[sf-lug] Yes, Mailman stores and sends the passwords in the clear

[Rick Moen]

Quoting Akkana Peck (akkana at shallowsky.com):

> I'll never make it as the Moriarty of mailing list spoofing. :-)

Don't feel bad about that; security requires twisty thinking, and you're
a lot better at this than most coders are.

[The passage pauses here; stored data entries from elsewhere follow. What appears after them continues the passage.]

(* ===== verification/KAutoObject.v ===== *)
(** * KAutoObject: src/core/hle/kernel/k_class_token.{h,cpp} and k_auto_object.{h,cpp}

    Reference counted kernel objects and the class tokens that replace run-time type information:
    a token per class, with one bit per base class and a combination of three bits per final
    class, such that derivation is a test on bits. *)

From S2P Require Import Prelude.
From stdpp Require Import gmap.
#[local] Open Scope Z_scope.
#[local] Open Scope cpp_scope.

(** ** Class tokens *)

(** The classes that have a token (those declared with [KERNEL_AUTOOBJECT_TRAITS]). *)
Inductive ObjectType :=
| OT_KAutoObject
| OT_KSynchronizationObject | OT_KReadableEvent
| OT_KDebug | OT_KThread | OT_KServerPort | OT_KServerSession | OT_KClientPort | OT_KClientSession
| OT_KProcess | OT_KResourceLimit | OT_KLightSession | OT_KPort | OT_KSession | OT_KSharedMemory
| OT_KEvent | OT_KLightClientSession | OT_KLightServerSession | OT_KTransferMemory
| OT_KDeviceAddressSpace | OT_KSessionRequest | OT_KCodeMemory | OT_KSystemResource.

#[export] Instance ObjectType_eq_dec : EqDecision ObjectType.
Proof. solve_decision. Defined.

Definition all_classes : list ObjectType :=
  [OT_KAutoObject; OT_KSynchronizationObject; OT_KReadableEvent; OT_KDebug; OT_KThread;
   OT_KServerPort; OT_KServerSession; OT_KClientPort; OT_KClientSession; OT_KProcess;
   OT_KResourceLimit; OT_KLightSession; OT_KPort; OT_KSession; OT_KSharedMemory; OT_KEvent;
   OT_KLightClientSession; OT_KLightServerSession; OT_KTransferMemory; OT_KDeviceAddressSpace;
   OT_KSessionRequest; OT_KCodeMemory; OT_KSystemResource].

(** The values of the enumeration, with its markers. *)
Definition BaseClassesStart : nat := 1.
Definition BaseClassesEnd : nat := 3.
Definition FinalClassesStart : nat := 3.
Definition type_value (c : ObjectType) : nat :=
  match c with
  | OT_KAutoObject => 0
  | OT_KSynchronizationObject => 1 | OT_KReadableEvent => 2
  | OT_KDebug => 4 | OT_KThread => 5 | OT_KServerPort => 6 | OT_KServerSession => 7
  | OT_KClientPort => 8 | OT_KClientSession => 9 | OT_KProcess => 10 | OT_KResourceLimit => 11
  | OT_KLightSession => 12 | OT_KPort => 13 | OT_KSession => 14 | OT_KSharedMemory => 15
  | OT_KEvent => 16 | OT_KLightClientSession => 17 | OT_KLightServerSession => 18
  | OT_KTransferMemory => 19 | OT_KDeviceAddressSpace => 20 | OT_KSessionRequest => 21
  | OT_KCodeMemory => 22 | OT_KSystemResource => 23
  end.

(** The second argument of [KERNEL_AUTOOBJECT_TRAITS] in the header of each class. *)
Definition BaseClass (c : ObjectType) : ObjectType :=
  match c with
  | OT_KReadableEvent | OT_KThread | OT_KServerPort | OT_KServerSession | OT_KClientPort
  | OT_KProcess => OT_KSynchronizationObject
  | _ => OT_KAutoObject
  end.

Definition BaseClassBits : Z := 8.
Definition FinalClassBits : nat := 8.

Definition BaseClassToken (index : nat) : Z := 1 .<< Z.of_nat index.

(** The combinations [i < j < k] in the order the three nested loops visit them. *)
Definition final_combinations : list (nat * nat * nat) :=
  i ← seq 0 FinalClassBits;
  j ← seq (i + 1) (FinalClassBits - (i + 1));
  k ← seq (j + 1) (FinalClassBits - (j + 1));
  [(i, j, k)].
Definition NumFinalClasses : nat := length final_combinations.

Definition FinalClassToken (index : nat) : option Z :=
  match final_combinations !! index with
  | Some (i, j, k) =>
      Some (((1 .<< Z.of_nat i) .| (1 .<< Z.of_nat j) .| (1 .<< Z.of_nat k)) .<< BaseClassBits)
  | None => None
  end.

(** The bits of one class. *)
Definition own_token (c : ObjectType) : option Z :=
  let v := type_value c in
  if bool_decide (v = 0)%nat then Some 0
  else if bool_decide (BaseClassesStart <= v < BaseClassesEnd)%nat
  then Some (BaseClassToken (v - BaseClassesStart))
  else FinalClassToken (v - FinalClassesStart).

(** [GetClassToken]: the recursion over [BaseClass] ends at [KAutoObject]; no class is deeper than
    three below it. *)
Fixpoint GetClassToken (depth : nat) (c : ObjectType) : option Z :=
  match depth with
  | O => None
  | S depth' =>
      if bool_decide (c = OT_KAutoObject) then Some 0
      else t ← own_token c; b ← GetClassToken depth' (BaseClass c); Some (t .| b)
  end.
Definition ClassToken (c : ObjectType) : Z := default 0 (GetClassToken 4 c).

Definition IsClassTokenDerivedFrom (self base : Z) : bool := (self .| base) =? self.

(** Class derivation itself. *)
Inductive derives : ObjectType -> ObjectType -> Prop :=
| derives_refl c : derives c c
| derives_base c d : c <> OT_KAutoObject -> derives (BaseClass c) d -> derives c d.

(** ** Objects *)

(** [destroyed] records that [Destroy] and [UnregisterWithKernel] have run. *)
Record KAutoObject := mkObject { m_ref_count : Z; m_class_token : Z; destroyed : bool }.

(** [Create]: one reference, and the token of the dynamic type. *)
Definition Create (c : ObjectType) : KAutoObject := mkObject 1 (ClassToken c) false.

Definition GetReferenceCount (o : KAutoObject) : Z := m_ref_count o.
Definition IsDerivedFrom (o : KAutoObject) (c : ObjectType) : bool :=
  IsClassTokenDerivedFrom (m_class_token o) (ClassToken c).

(** [Open] and [Close] are compare-and-exchange loops on one atomic counter: each takes effect in
    one step.  [Close] of the last reference destroys the object. *)
Definition Open (o : KAutoObject) : outcome (bool * KAutoObject) :=
  if m_ref_count o =? 0 then mret (false, o)
  else
    ASSERT (m_ref_count o <? u32 (m_ref_count o + 1));;
    mret (true, mkObject (u32 (m_ref_count o + 1)) (m_class_token o) (destroyed o)).

Definition Close (o : KAutoObject) : outcome KAutoObject :=
  if m_ref_count o =? 0 then mret o
  else
    ASSERT (0 <? m_ref_count o);;
    mret (mkObject (u32 (m_ref_count o - 1)) (m_class_token o)
            (destroyed o || (m_ref_count o =? 1))).

(** Objects by address; 0 is the null pointer, and using a pointer to no object is undefined. *)
Notation store := (gmap Z KAutoObject).
Definition deref (st : store) (p : Z) : outcome KAutoObject :=
  match st !! p with Some o => mret o | None => Undef end.
Definition open_object (st : store) (p : Z) : outcome (bool * store) :=
  o ← deref st p; '(b, o) ← Open o; mret (b, <[p := o]> st).
Definition close_object (st : store) (p : Z) : outcome store :=
  o ← deref st p; o ← Close o; mret (<[p := o]> st).

(** [DynamicCast<T*>]: the same pointer, or null. *)
Definition DynamicCast (st : store) (p : Z) (c : ObjectType) : outcome Z :=
  o ← deref st p; mret (if IsDerivedFrom o c then p else 0).

(** An object is alive while it is referenced, and destroyed when the count reaches zero. *)
Definition object_wf (o : KAutoObject) : Prop :=
  0 <= m_ref_count o < 2 ^ 32 /\ destroyed o = (m_ref_count o =? 0).

(** ** Lemmas *)

Lemma all_classes_complete c : c ∈ all_classes.
Proof. destruct c; unfold all_classes; repeat first [apply list_elem_of_here | apply list_elem_of_further]. Qed.

(** The ancestors of a class, itself included. *)
Definition ancestors (c : ObjectType) : list ObjectType :=
  c :: (if bool_decide (c = OT_KAutoObject) then []
        else BaseClass c :: (if bool_decide (BaseClass c = OT_KAutoObject) then [] else [BaseClass (BaseClass c)])).

Lemma derives_ancestors c d : derives c d <-> d ∈ ancestors c.
Proof.
  split.
  - induction 1 as [c|c d Hc H IH]; [apply list_elem_of_here|].
    unfold ancestors. rewrite bool_decide_false by done. apply list_elem_of_further.
    destruct c; done || (simpl in *; unfold ancestors in IH; simpl in IH; exact IH).
  - assert (forall c, c <> OT_KAutoObject -> derives c (BaseClass c)) as Hb
      by (intros; apply derives_base; [done|apply derives_refl]).
    assert (derives OT_KSynchronizationObject OT_KAutoObject) as Hs by by apply (Hb OT_KSynchronizationObject).
    intros H. destruct c; unfold ancestors in H; simpl in H;
      repeat (apply elem_of_cons in H as [->|H]); try (by apply not_elem_of_nil in H); try apply derives_refl;
      first [by apply (Hb _) | by apply Hb | apply derives_base; [done|by apply Hb || apply Hs]].
Qed.

Lemma tokens_ok :
  forallb (fun c => forallb (fun d =>
    eqb (IsClassTokenDerivedFrom (ClassToken c) (ClassToken d)) (bool_decide (d ∈ ancestors c))) all_classes)
    all_classes = true.
Proof. vm_compute. reflexivity. Qed.

Lemma Open_spec o :
  object_wf o -> m_ref_count o < 2 ^ 32 - 1 ->
  exists o', Open o = Done true (negb (m_ref_count o =? 0), o') /\ object_wf o' /\
    m_class_token o' = m_class_token o /\
    m_ref_count o' = (if m_ref_count o =? 0 then 0 else m_ref_count o + 1).
Proof.
  intros [Hr Hd] Hm. unfold Open. destruct (Z.eqb_spec (m_ref_count o) 0) as [E|E].
  - exists o. split; [done|]. split; [split; [exact Hr|by rewrite Hd, E]|]. split; [done|lia].
  - rewrite u32_small by lia. rewrite bind_assert_true by (apply Z.ltb_lt; lia).
    eexists. split; [done|]. unfold object_wf. simpl. rewrite Hd.
    split_and!; (done || lia).
Qed.

Lemma Close_spec o :
  object_wf o ->
  exists o', Close o = Done true o' /\ object_wf o' /\ m_class_token o' = m_class_token o /\
    m_ref_count o' = Z.max 0 (m_ref_count o - 1).
Proof.
  intros [Hr Hd]. unfold Close. destruct (Z.eqb_spec (m_ref_count o) 0) as [E|E].
  - exists o. split; [done|]. split; [split; [exact Hr|by rewrite Hd, E]|]. split; [done|lia].
  - rewrite bind_assert_true by (apply Z.ltb_lt; lia). rewrite u32_small by lia.
    eexists. split; [done|]. unfold object_wf. simpl. rewrite Hd.
    split_and!; (done || lia).
Qed.

(** ** The properties *)

(** The bit test on class tokens decides derivation: the token of [c] contains the token of [d]
    exactly when [d] is [c] or one of its base classes, for every pair of classes; in particular
    no two classes share a token. *)
Theorem class_token_hierarchy (c d : ObjectType) :
  IsClassTokenDerivedFrom (ClassToken c) (ClassToken d) = true <-> derives c d.
Proof.
  rewrite derives_ancestors. pose proof tokens_ok as H. rewrite forallb_forall in H.
  specialize (H c (proj1 (list_elem_of_In _ _) (all_classes_complete c))). rewrite forallb_forall in H.
  specialize (H d (proj1 (list_elem_of_In _ _) (all_classes_complete d))). apply eqb_prop in H.
  rewrite H. apply bool_decide_eq_true.
Qed.

(** The absolute token values are the ones the static assertions of k_class_token.cpp list. *)
Theorem class_token_values :
  map ClassToken [OT_KAutoObject; OT_KSynchronizationObject; OT_KReadableEvent; OT_KThread; OT_KServerPort;
    OT_KServerSession; OT_KClientPort; OT_KClientSession; OT_KProcess; OT_KResourceLimit; OT_KPort; OT_KSession;
    OT_KSharedMemory; OT_KEvent; OT_KTransferMemory; OT_KCodeMemory] =
  [0x0000; 0x0001; 0x0003; 0x1301; 0x2301; 0x4301; 0x8301; 0x0D00; 0x1501; 0x2500; 0x8500; 0x1900; 0x2900;
   0x4900; 0x5100; 0xA100].
Proof. vm_compute. reflexivity. Qed.

(** A sequence of [Open]s (true) and [Close]s (false), with the answer of each [Open]. *)
Fixpoint run_refs (ops : list bool) (o : KAutoObject) : outcome (list bool * KAutoObject) :=
  match ops with
  | [] => mret ([], o)
  | true :: ops => '(b, o) ← Open o; '(bs, o) ← run_refs ops o; mret (b :: bs, o)
  | false :: ops => o ← Close o; run_refs ops o
  end.

(** An object is destroyed exactly when its last reference is closed, and never comes back: in
    every sequence of [Open]s and [Close]s on a destroyed object each [Open] fails and the count
    stays zero, and along any sequence the object is destroyed exactly when its count is zero. *)
Theorem auto_object_never_revived (ops : list bool) (o : KAutoObject) :
  object_wf o -> m_ref_count o + Z.of_nat (length ops) < 2 ^ 32 ->
  exists bs o', run_refs ops o = Done true (bs, o') /\ object_wf o' /\
    (destroyed o = true -> o' = o /\ Forall (fun b => b = false) bs).
Proof.
  revert o. induction ops as [|[] ops IH]; intros o W Hb; simpl in *.
  - exists [], o. done.
  - destruct (Open_spec o W ltac:(lia)) as (o1 & E & W1 & T1 & R1). rewrite E. ostep.
    destruct (IH o1 W1) as (bs & o2 & E2 & W2 & H2); [pose proof (proj1 W); rewrite R1; destruct (m_ref_count o =? 0); lia|]. rewrite E2. ostep.
    eexists _, o2. split; [done|]. split; [done|]. intros Hd. pose proof W as [Hr Hd']. rewrite Hd in Hd'. symmetry in Hd'.
    unfold Open in E. rewrite Hd' in E |- *. injection E as <-. destruct (H2 Hd) as [-> Hf]. split; [done|]. by constructor.
  - destruct (Close_spec o W) as (o1 & E & W1 & T1 & R1). rewrite E. ostep. pose proof W as [Hr Hd'].
    destruct (IH o1 W1) as (bs & o2 & E2 & W2 & H2); [lia|]. exists bs, o2. split; [done|]. split; [done|].
    intros Hd. rewrite Hd in Hd'. symmetry in Hd'. unfold Close in E. rewrite Hd' in E. injection E as <-. by apply H2.
Qed.

Lemma auto_object_never_revived_witness :
  exists bs o', run_refs [true; false; true] (mkObject 0 0 true) = Done true (bs, o') /\ bs = [false; false].
Proof.
  destruct (auto_object_never_revived [true; false; true] (mkObject 0 0 true)) as (bs & o' & E & _ & _);
    [by split|simpl; lia|]. exists bs, o'. split; [exact E|]. by injection E as <- _.
Defined.
Lemma handle_table_remove_witness :
  exists t st h t' st', Remove t st ∅ h = Done true (true, t', st', ∅ ∖ {[16]}) /\ GetObjectImpl t' h = Done true 0.
Proof.
  destruct demo_added as (h & t & o' & W & Hh & Hl & Hobj & Hw).
  destruct (handle_table_remove t _ ∅ h 16 W Hobj) as [_ H].
  { intros p o Hp. destruct (Hw p o Hp). split; [done|lia]. } { done. } { by rewrite GetObjectImpl_eq, Hl by done. }
  destruct (H ltac:(lia)) as (t' & o & o2 & _ & E & _ & G & _). eexists t, _, h, t', _. split; [exact E|exact G].
Defined.

Lemma handle_table_reserve_witness :
  exists t h t1, Reserve t = Done true (ResultSuccess, Some h, t1) /\ GetCount t1 = 1.
Proof.
  destruct demo_table as (t & _ & W & C & S').
  destruct (handle_table_reserve t demo_store 16 demo_event W) as (h & t1 & E & C1 & _);
    [unfold GetCount, GetTableSize; rewrite C, S'; reflexivity|apply lookup_singleton_eq|apply demo_event_wf|by split|].
  exists t, h, t1. split; [exact E|]. rewrite C1. unfold GetCount. by rewrite C.
Defined.

Lemma handle_ids_distinct_witness : exists t, table_wf t /\ nth_linear_id 0 t <> nth_linear_id 100 t.
Proof.
  destruct demo_table as (t & _ & W & _). exists t. split; [exact W|]. apply (handle_ids_distinct t 0 100 W). lia.
Defined.

Lemma handle_table_get_multiple_witness :
  exists t st h (ok : bool) out st', GetMultipleObjects OT_KEvent t st [h; h] = Done true (ok, out, st') /\ in_u 32 h.
Proof.
  destruct demo_added as (h & t & o' & W & Hh & Hl & Hobj & Hw).
  destruct (handle_table_get_multiple OT_KEvent t _ [h; h] W Hobj) as (ok & out & st' & E & _).
  { intros p o Hp. destruct (Hw p o Hp). simpl. split; [done|lia]. } { by repeat (apply list.Forall_cons; split). }
  eexists t, _, h, ok, out, st'. split; [exact E|exact Hh].
Defined.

My former landlord and friend who ran the then-famous The CoffeeNet
(Linux-based) Internet care at 744 Harrison nr. 3rd Street -- where we
both lived above the cafe -- used to invoke my help whenever he wrote
utilities in C, in order to find all possible ways to break them by
doing command-lines startups of the utilties one wasn't supposed to do.
He'd fix a coding bug, tell me to try again, I'd find a mischievous way
to make it fail, he'd snarl & grin at the same time, and he'd stomp off
to fix _that_ coding bug, too.  Reiterate until even my twisty sysadmin
mind could find a way to break it.

As to spoofing, honestly, the real opportunities for spoofing don't lie
in mailing list managers like Mailman and Sympa, but rather in SMTP as a
standard.  Sending forgeries of someone else's e-mail address is still a
thing (though SPF and DKIM/DMARC are reducing it a lot), and there is
also always the evergreen method:  Send mail from a throwaway real
address but attach the forgery target's realname field to the forgery.  
This often works because far, _far_ too many people never stop to notice
the unexpectly new sending address and stop to think 'Is this forged?"

That really can't be fixed, because that's less a problem with SMTP than
it is with the recipients themselves.